Estimating Daily People Tested (part 4)
Estimation of the number of people undergoing virus tests in England prior to de-duplication of data records (rev 1.0)
In my previous post in this series we took a look at the weekly count of unique people tested over time using England Test & Trace data. I did a spot of lame numerical acrobatics to convert this into daily data, but this did the trick in that we saw a mighty mismatch between what England’s Test & Trace mob think was happening on the ground and what the UK GOV coronavirus dashboard mob think was happening on the ground. You’d think keeping tabs on who was tested and when would be easy but this doesn’t appear to be the case.
I decided that the Test & Trace mob were more likely to be on the ball and so opted to consider this series further. What I had in mind is determining the relationship between the number of different tests employed and the number of unique people tested. For those late to the party I’ll recap by shouting “De-duplication!”, this being a technique by which the data authorities limit test records to one test per person per accounting week regardless of how many tests they performed. If one test happens to be positive (whether a false or true positive) then that test gets counted even if they churned out a dozen negative tests (whether false or true negatives).
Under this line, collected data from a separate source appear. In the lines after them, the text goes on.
Lemma compute_pointmap_cells (element : FiniteElement coord) lo co :
  compute_pointmap to_reference format_coord element lo co
  = (imap (λ k cx, point_declaration format_coord (lo + Z.of_nat k)%Z cx.2)
          (dof_cells to_reference element)
     ++ imap (λ k cx, mkDeclaration (format_component (lo + Z.of_nat k)%Z)
                                    (pretty (co + cx.1)%Z))
             (dof_cells to_reference element),
     (lo + Z.of_nat (length (dof_cells to_reference element)))%Z,
     (co + num_reps (fiat_dual element))%Z).
Proof.
  unfold compute_pointmap, dof_cells. rewrite foldl_snoc_fmap. cbn [app].
  unfold declare_point, declare_component.
  rewrite (foldl_declare_blocks (λ _ dof point, point_declaration format_coord dof point)).
  cbn [fst snd app].
  rewrite (foldl_declare_blocks
             (λ c dof _, mkDeclaration (format_component dof) (pretty (co + c)%Z))).
  done.
Qed.

Lemma dof_cells_length (element : FiniteElement coord) :
  length (dof_cells to_reference element) = element_dofs element.
Proof.
  unfold dof_cells, element_dofs, range.
  by rewrite bind_blocks_length, !length_fmap, length_seq.
Qed.
End pointmap_facts.

Lemma string_snoc_inj (s1 s2 : string) : s1 +:+ "]" = s2 +:+ "]" → s1 = s2.
Proof.
  revert s2. induction s1 as [|a s1 IH]; intros [|b s2] Heq; simpl in Heq.
  - done.
  - injection Heq as _ Heq. by destruct s2.
  - injection Heq as _ Heq. by destruct s1.
  - injection Heq as -> Heq. f_equal. by apply IH.
Qed.

Lemma format_point_inj : Inj (=) (=) format_point.
Proof.
  intros x y Heq. unfold format_point in Heq.
  apply (String.app_inj "points[") in Heq.
  apply string_snoc_inj in Heq. by apply (inj pretty) in Heq.
Qed.

Lemma format_component_inj : Inj (=) (=) format_component.
Proof.
  intros x y Heq. unfold format_component in Heq.
  apply (String.app_inj "components[") in Heq.
  apply string_snoc_inj in Heq. by apply (inj pretty) in Heq.
Qed.

Lemma format_point_component (x y : Z) : format_point x ≠ format_component y.
Proof. unfold format_point, format_component. simpl. discriminate. Qed.

Lemma imap_index_only {A B} (h : nat → B) (l : list A) :
  imap (λ k _, h k) l = h <$> seq 0 (length l).
Proof.
  apply list_eq. intros i. rewrite list_lookup_imap, list_lookup_fmap.
  destruct (l !! i) as [x|] eqn:Hi; simpl.
  - rewrite lookup_seq_lt by (by eapply lookup_lt_Some). done.
  - apply lookup_ge_None in Hi. by rewrite lookup_seq_ge.
Qed.

Lemma elem_of_dofs_from (k start : Z) (count : nat) :
  k ∈ dofs_from start count ↔ (start ≤ k < start + Z.of_nat count)%Z.
Proof.
  unfold dofs_from. rewrite list_elem_of_fmap. split.
  - intros (i & -> & Hi%elem_of_seq). lia.
  - intros Hk. exists (Z.to_nat (k - start)). split; [lia|].
    apply elem_of_seq. lia.
Qed.

Lemma NoDup_dofs_from (start : Z) (count : nat) : NoDup (dofs_from start count).
Proof.
  unfold dofs_from. apply NoDup_fmap_2; [|apply NoDup_seq].
  intros i j Hij. lia.
Qed.

Lemma sum_list_cons (a : nat) (l : list nat) : sum_list (a :: l) = a + sum_list l.
Proof. done. Qed.

Lemma declared_names_elem {coord} (es : list (FiniteElement coord)) (lo : Z) x :
  x ∈ declared_names lo es ↔
  ∃ k : Z, (lo ≤ k < lo + Z.of_nat (sum_list (element_dofs <$> es)))%Z
           ∧ (x = format_point k ∨ x = format_component k).
Proof.
  revert lo. induction es as [|e es IH]; intros lo.
  - simpl. split; [by intros ?%elem_of_nil|]. intros (k & Hk & _). lia.
  - cbn [declared_names]. rewrite fmap_cons, sum_list_cons.
    rewrite !elem_of_app, !list_elem_of_fmap, IH. split.
    + intros [(k & -> & Hk%elem_of_dofs_from)
             |[(k & -> & Hk%elem_of_dofs_from)|(k & Hk & Hx)]];
        exists k; (split; [lia|tauto]).
    + intros (k & Hk & Hx).
      destruct (decide (k < lo + Z.of_nat (element_dofs e))%Z) as [Hlt|Hge].
      * assert (k ∈ dofs_from lo (element_dofs e)) by (apply elem_of_dofs_from; lia).
        destruct Hx as [->| ->]; [left|right; left]; by exists k.
      * right; right. exists k. split; [lia|done].
Qed.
Yes, it stinks: we have lived through a testdemic.
Rolling Out Regression
I’ve mentioned that the UK GOV crew have adopted three different methods of book-keeping for their variable uniquePeopleTestedBySpecimenDateRollingSum, these flipping personality on 28 Dec 2020 and 21 Feb 2022 so I shall investigate relationships within each of these periods separately. Let us first have a quick look at the distribution of daily counts for the dependent variable, this being the England Test & Trace data series for unique people tested.
Here’s what the series looks like in the flesh:
And here’s what this series looks like when sliced into three histograms, each representing the distribution of daily counts of people tested within each de-duplication regime:
Cogitation & Coffee: Going Geek
I’m going to throw caution to the wind and use linear regression for this analysis rather than Autoregressive Integrated Moving Average (ARIMA) time series modelling for the simple reason that I want to derive a predictive model from test data and case counts; that is, I want the number of tests conducted each day and the number of cases detected each day to predict the number of people tested each day since there should be a robust relationship between these three variables. This is a bit naughty because I’ve gone and flaunted the rule of independence1, so we need to bear this in mind.
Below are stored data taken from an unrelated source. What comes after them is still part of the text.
(* ===== verification/_CoqProject ===== *)
-Q . S2P
Prelude.v
Core.v
Protocol.v
Payload.v
Frame.v
Messages.v
Schemas.v
EntryBatch.v
Session.v
Service.v
ServiceTotal.v
ServiceDispatch.v
ServiceWire.v
ServiceSample.v
SaveBytes.v
SaveContainer.v
SaveFile.v
MediaPath.v
Catalog.v
ResultSession.v
ResultRuns.v
SourceBroker.v
FrameChannel.v
Handshake.v
ParentSession.v
ParentPhases.v
Explode.v
ExplodeSpec.v
ExplodeRuns.v
IszArchive.v
IszRead.v
IszOpen.v
IszSample.v
PayloadPath.v
PayloadLayout.v
PayloadSelection.v
WiseCrc.v
Wise.v
WiseOverlay.v
BackendWindow.v
BackendSpelling.v
WiseStream.v
WiseInflate.v
WiseChain.v
WiseWalk.v
WiseScript.v
WiseExtract.v
WisePackage.v
WiseMemory.v
WiseRead.v
WiseSample.v
BackendWise.v
BackendMimic.v
BackendAlike.v
BackendWalk.v
BackendScript.v
BackendReady.v
BackendAgree.v
BackendEntries.v
BackendBuffer.v
BackendDispatcher.v
BackendServe.v
BackendEnumerate.v
BackendImport.v
BackendStream.v
BackendDispatch.v
CabFormat.v
CabParse.v
CabMszip.v
CabLzx.v
CabExtract.v
CabWindow.v
CabBits.v
CabBlocks.v
CabContents.v
CabFile.v
CabWriter.v
BackendCabinet.v
CabSample.v
BackendSample.v
Lemma keeps_bind {A B} (m : M S E A) (k : A → M S E B) :
  keeps Rel m → (∀ a, keeps Rel (k a)) → keeps Rel (m ≫= k).
Proof.
  intros Hm Hk s. unfold mbind, M_bind. specialize (Hm s).
  destruct (m s) as [s1 [a|e]]; [|done]. etrans; [exact Hm|apply Hk].
Qed.
Lemma keeps_pure {A} (m : result E A) : keeps Rel (lift m).
Proof. by intros s. Qed.
Lemma keeps_ret {A} (a : A) : keeps Rel (mret a : M S E A).
Proof. by intros s. Qed.
Lemma keeps_throw {A} (e : E) : keeps Rel (throw e : M S E A).
Proof. by intros s. Qed.
Lemma keeps_get : keeps Rel (get : M S E S).
Proof. by intros s. Qed.
Lemma keeps_modify f : (∀ s, Rel s (f s)) → keeps Rel (modify f : M S E unit).
Proof. by intros Hf s. Qed.
Lemma keeps_map_errM {F A} (f : F → E) (m : M S F A) : keeps Rel m → keeps Rel (map_errM f m).
Proof. intros Hm s. specialize (Hm s). unfold map_errM. by destruct (m s). Qed.
Lemma keeps_zoom {T A} (RelT : T → T → Prop) view put (m : M T E A) :
  keeps RelT m → (∀ s t, RelT (view s) t → Rel s (put t s)) → keeps Rel (zoom view put m).
Proof.
  intros Hm Hput s. unfold zoom. specialize (Hm (view s)).
  destruct (m (view s)) as [t r]. by apply Hput.
Qed.
End keeps.

Ltac keeps_step :=
  lazymatch goal with
  | |- keeps _ (_ ≫= _) => apply keeps_bind; [apply _|..|intro]
  | |- keeps _ (lift _) => apply keeps_pure; apply _
  | |- keeps _ (mret _) => apply keeps_ret; apply _
  | |- keeps _ (throw _) => apply keeps_throw; apply _
  | |- keeps _ get => apply keeps_get; apply _
  | |- keeps _ (modify _) => apply keeps_modify; intro
  | |- keeps _ (map_errM _ _) => apply keeps_map_errM
  | |- keeps _ (let '(_, _) := ?x in _) => destruct x
  | |- keeps _ (if ?c then _ else _) => destruct c
  | |- keeps _ (match ?x with _ => _ end) => destruct x
  end.

(** One step of a monadic method under [wp]. *)
Ltac wp_step :=
  match goal with
  | |- wp (_ ≫= _) _ _ _ => apply wp_bind
  | |- wp (mret _) _ _ _ => apply wp_ret
  | |- wp get _ _ _ => apply wp_get
  | |- wp (modify _) _ _ _ => apply wp_modify
  | |- wp (throw _) _ _ _ => apply wp_throw
  | |- wp (zoom _ _ _) _ _ _ => apply wp_zoom
  | |- wp (map_errM _ _) _ _ _ => apply wp_map_errM
  | |- wp (attempt _) _ _ _ => apply wp_attempt
  end.

(** ** Machine integers *)

Lemma checked_add_Some w a b c : checked_add w a b = Some c ↔ a + b < 2 ^ w ∧ c = a + b.
Proof. unfold checked_add. destruct (N.ltb_spec (a + b) (2 ^ w)); naive_solver lia. Qed.

Lemma checked_sub_Some a b c : checked_sub a b = Some c ↔ b ≤ a ∧ c = a - b.
Proof. unfold checked_sub. destruct (N.leb_spec b a); naive_solver lia. Qed.

Lemma try_from_Some w v c : try_from w v = Some c ↔ v < 2 ^ w ∧ c = v.
Proof. unfold try_from. destruct (N.ltb_spec v (2 ^ w)); naive_solver lia. Qed.

Lemma wrapping_add_small w a b : a + b < 2 ^ w → wrapping_add w a b = a + b.
Proof. intros. by apply N.mod_small. Qed.

Lemma wrapping_sub_small w a b : b ≤ a → a < 2 ^ w → wrapping_sub w a b = a - b.
Proof.
  intros Hb Ha. unfold wrapping_sub. rewrite (N.mod_small b) by lia.
  replace (a + (2 ^ w - b)) with ((a - b) + 1 * 2 ^ w) by lia.
  rewrite N.Div0.mod_add. apply N.mod_small. lia.
Qed.

(** ** Bytes *)

(** Disjoint bits add up. *)
Lemma lor_shiftl a b n : a < 2 ^ n → N.lor a (N.shiftl b n) = a + 2 ^ n * b.
Proof.
  intros Ha. assert (N.land a (N.shiftl b n) = 0) as Hl.
  { apply N.bits_inj_0. intros i. rewrite N.land_spec. destruct (N.lt_ge_cases i n) as [Hi|Hi].
    - by rewrite N.shiftl_spec_low, andb_false_r.
    - rewrite <-(N.mod_small _ _ Ha), N.mod_pow2_bits_high by done. done. }
  rewrite <-N.lxor_lor, <-N.add_nocarry_lxor by done. by rewrite N.shiftl_mul_pow2, (N.mul_comm b).
Qed.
The dependent variable is counts of people tested on a daily basis and this brings the Poisson distribution to mind, this being the most well-known of a family of discrete probability distribution. However Siméon Poisson was fascinated by counts arising from relatively rare events, and counts of folk who stuck a swab up the nose each day isn’t exactly rare, having a feel of a discrete form of the Normal distribution.
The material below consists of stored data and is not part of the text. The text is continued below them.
(* ===== verification/Protocol.v ===== *)
(** * OWP/1 vocabulary

    [crates/ohl-parser-protocol/src/lib.rs]: the wire constants, the message
    kinds, status and phase codes with their wire tables, and the protocol's
    error codes. *)

From S2P Require Export Core.

(** ** Constants *)

Definition FRAME_HEADER_BYTES : N := 32.
(** [*b"OHLP"]. *)
Definition FRAME_MAGIC : list byte := [x4f; x48; x4c; x50].
Definition PROTOCOL_MAJOR_VERSION : N := 1.
Definition PROTOCOL_MINOR_VERSION : N := 0.
Definition MAXIMUM_FRAME_PAYLOAD_BYTES : N := 2 ^ 20.
Definition MAXIMUM_PROTOCOL_MESSAGES : N := 2 ^ 20.
Definition MAXIMUM_CUMULATIVE_PAYLOAD_BYTES : N := 64 * 1024 * 1024 * 1024.

(** ** Error codes *)

(** [ProtocolError]. *)
Inductive ProtocolError : Type :=
| TruncatedHeader
| InvalidMagic
| UnsupportedVersion
| UnknownMessageType
| ReservedFlags
| PayloadTooLarge
| TruncatedPayload
| TrailingBytes
| InvalidSessionId
| InvalidRequestId
| WrongSessionId
| WrongRequestId
| RequestIdNotMonotonic
| UnexpectedMessage
| RequestAlreadyActive
| ReadAlreadyActive
| NoReadInFlight
| MessageBudgetExceeded
| ByteBudgetExceeded
| InvalidBudget
| OutputTooSmall
| PayloadUnderflow
| PayloadTrailingBytes
| NoncanonicalValue
| TerminalState.

#[export] Instance ProtocolError_eq_dec : EqDecision ProtocolError.
Proof. solve_decision. Defined.

(** [impl From<ProtocolError> for ohl_core::SanitizedError]. *)
Definition sanitize_protocol_error (error : ProtocolError) : SanitizedError :=
  match error with
  | MessageBudgetExceeded | ByteBudgetExceeded | PayloadTooLarge => SE_Unsupported
  | TerminalState => SE_NotFound
  | _ => SE_InvalidInput
  end.

(** ** Message kinds *)

(** [MessageType]. *)
Inductive MessageType : Type :=
| MT_Hello
| MT_Ready
| MT_Enumerate
| MT_StreamEntry
| MT_ReadRequest
| MT_ReadReply
| MT_EntryBatch
| MT_DataChunk
| MT_Complete
| MT_Cancel
| MT_CancelAck
| MT_Shutdown.

#[export] Instance MessageType_eq_dec : EqDecision MessageType.
Proof. solve_decision. Defined.

(** [MessageType::to_wire], the [#[repr(u16)]] discriminant. *)
Definition message_type_to_wire (t : MessageType) : N :=
  match t with
  | MT_Hello => 0x0001
  | MT_Ready => 0x0002
  | MT_Enumerate => 0x0010
  | MT_StreamEntry => 0x0011
  | MT_ReadRequest => 0x0020
  | MT_ReadReply => 0x0021
  | MT_EntryBatch => 0x0030
  | MT_DataChunk => 0x0031
  | MT_Complete => 0x0032
  | MT_Cancel => 0x0040
  | MT_CancelAck => 0x0041
  | MT_Shutdown => 0x0042
  end.

(** [MessageType::from_wire]. *)
Definition message_type_from_wire (value : N) : result ProtocolError MessageType :=
  match value with
  | 0x0001 => Ok MT_Hello
  | 0x0002 => Ok MT_Ready
  | 0x0010 => Ok MT_Enumerate
  | 0x0011 => Ok MT_StreamEntry
  | 0x0020 => Ok MT_ReadRequest
  | 0x0021 => Ok MT_ReadReply
  | 0x0030 => Ok MT_EntryBatch
  | 0x0031 => Ok MT_DataChunk
  | 0x0032 => Ok MT_Complete
  | 0x0040 => Ok MT_Cancel
  | 0x0041 => Ok MT_CancelAck
  | 0x0042 => Ok MT_Shutdown
  | _ => Err UnknownMessageType
  end.

(** [MessageType::requires_zero_request_id]. *)
Definition requires_zero_request_id (t : MessageType) : bool :=
  match t with
  | MT_Hello | MT_Ready | MT_Shutdown => true
  | _ => false
  end.

(** ** Status codes *)

(** [ProtocolStatus]. *)
Inductive ProtocolStatus : Type :=
| PS_Ok
| PS_Unsupported
| PS_InvalidRequest
| PS_ParserRejected
| PS_BudgetExceeded
| PS_Cancelled
| PS_SourceChanged
| PS_SourceReadFailed
| PS_ResultValidationFailed
| PS_InternalFailure.

#[export] Instance ProtocolStatus_eq_dec : EqDecision ProtocolStatus.
Proof. solve_decision. Defined.

(** [ProtocolStatus::to_wire]. *)
Definition status_to_wire (s : ProtocolStatus) : N :=
  match s with
  | PS_Ok => 0
  | PS_Unsupported => 1
  | PS_InvalidRequest => 2
  | PS_ParserRejected => 3
  | PS_BudgetExceeded => 4
  | PS_Cancelled => 5
  | PS_SourceChanged => 6
  | PS_SourceReadFailed => 7
  | PS_ResultValidationFailed => 8
  | PS_InternalFailure => 9
  end.

(** [ProtocolStatus::from_wire]. *)
Definition status_from_wire (value : N) : result ProtocolError ProtocolStatus :=
  match value with
  | 0 => Ok PS_Ok
  | 1 => Ok PS_Unsupported
  | 2 => Ok PS_InvalidRequest
  | 3 => Ok PS_ParserRejected
  | 4 => Ok PS_BudgetExceeded
  | 5 => Ok PS_Cancelled
  | 6 => Ok PS_SourceChanged
  | 7 => Ok PS_SourceReadFailed
  | 8 => Ok PS_ResultValidationFailed
  | 9 => Ok PS_InternalFailure
  | _ => Err NoncanonicalValue
  end.

(** ** Phase codes *)

(** [ProtocolPhase]. *)
Inductive ProtocolPhase : Type :=
| PP_Handshake
| PP_Enumerate
| PP_Stream
| PP_SourceRead
| PP_Complete.

#[export] Instance ProtocolPhase_eq_dec : EqDecision ProtocolPhase.
Proof. solve_decision. Defined.

(** [ProtocolPhase::to_wire]. *)
Definition phase_to_wire (p : ProtocolPhase) : N :=
  match p with
  | PP_Handshake => 0
  | PP_Enumerate => 1
  | PP_Stream => 2
  | PP_SourceRead => 3
  | PP_Complete => 4
  end.

(** [ProtocolPhase::from_wire]. *)
Definition phase_from_wire (value : N) : result ProtocolError ProtocolPhase :=
  match value with
  | 0 => Ok PP_Handshake
  | 1 => Ok PP_Enumerate
  | 2 => Ok PP_Stream
  | 3 => Ok PP_SourceRead
  | 4 => Ok PP_Complete
  | _ => Err NoncanonicalValue
  end.

(** ** Wire tables *)

(** One enumeration of the protocol with its 16-bit wire table: [from_wire]
    accepts exactly the image of [to_wire], so codes and constructors are in
    bijection. *)
Class WireCode (T : Type) (to_wire : T → N) (from_wire : N → result ProtocolError T) : Prop := {
  wire_code_fits t : fits 16 (to_wire t);
  wire_code_from_wire v t : from_wire v = Ok t ↔ v = to_wire t
}.

Ltac solve_wire_code from_wire :=
  split; [intros []; reflexivity|];
  intros v t; split; [|by intros ->; destruct t];
  unfold from_wire; intros Hv; repeat (case_match; try discriminate Hv); by injection Hv as <-.

#[export] Instance message_type_wire : WireCode MessageType message_type_to_wire message_type_from_wire.
Proof. solve_wire_code message_type_from_wire. Qed.

#[export] Instance status_wire : WireCode ProtocolStatus status_to_wire status_from_wire.
Proof. solve_wire_code status_from_wire. Qed.

#[export] Instance phase_wire : WireCode ProtocolPhase phase_to_wire phase_from_wire.
Proof. solve_wire_code phase_from_wire. Qed.

Lemma wire_code_to_from `{WireCode T to_wire from_wire} t : from_wire (to_wire t) = Ok t.
Proof. by apply wire_code_from_wire. Qed.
After cogitation and coffee I settled on the Tweedie distribution to handle the error structure of first and third de-duplication regimes, with the ubiquitous Normal distribution being given pride of place to drive the model for the second regime.
Ingredients For Linear Regression
Dependent variable:
TTpeople - England Test & Trace De-duplicated Count Of People Tested (transformed from weekly to daily values using the assumption of a rectangular distribution.)
Independent variables:
Model Error structure:
Tweedie with identity link, regime 1: 8 Dec 2020 - 27 Dec 2020 (n=333)
Normal (identity link), regime 2: 28 Dec 2020 - 20 Feb 2022 (n=420)
Tweedie with identity link, regime 3: 21 Feb 2022 - 7 Jun 2022 (n=107)
Descriptive Statistics
Model Performance for Regime 1 (8 Feb 2020 - 27 Dec 2020)
I’m not going to present pages of statistical output and tests of model adequacy, and shall get straight to the point with a slide of observed Test & Trace daily counts of unique people tested over time and values predicted by generalised linear modelling (GLM), though I will mention that the adjusted R-square ended-up at a rather healthy R2(adj) = 0.986. Here’s the proof of the pudding for the first time period:
How tasty is that? By using counts of tests conducted and cases detected we have been able to accurately model the number of people who were subject to testing over the period 8 Feb 2020 - 27 Dec 2020 . The model usefully predicts daily variation across each week turning the rather crude castellated Test & Trace series into something more like!
In part 5 I shall reveal the outcome for modelling the subsequent two periods. I don’t think you are going to be disappointed.
Kettle On!
The consecutive values of a times series are dependent on each other, whereas the standard method of linear regression was designed for values of data arising independently, as in a random sample.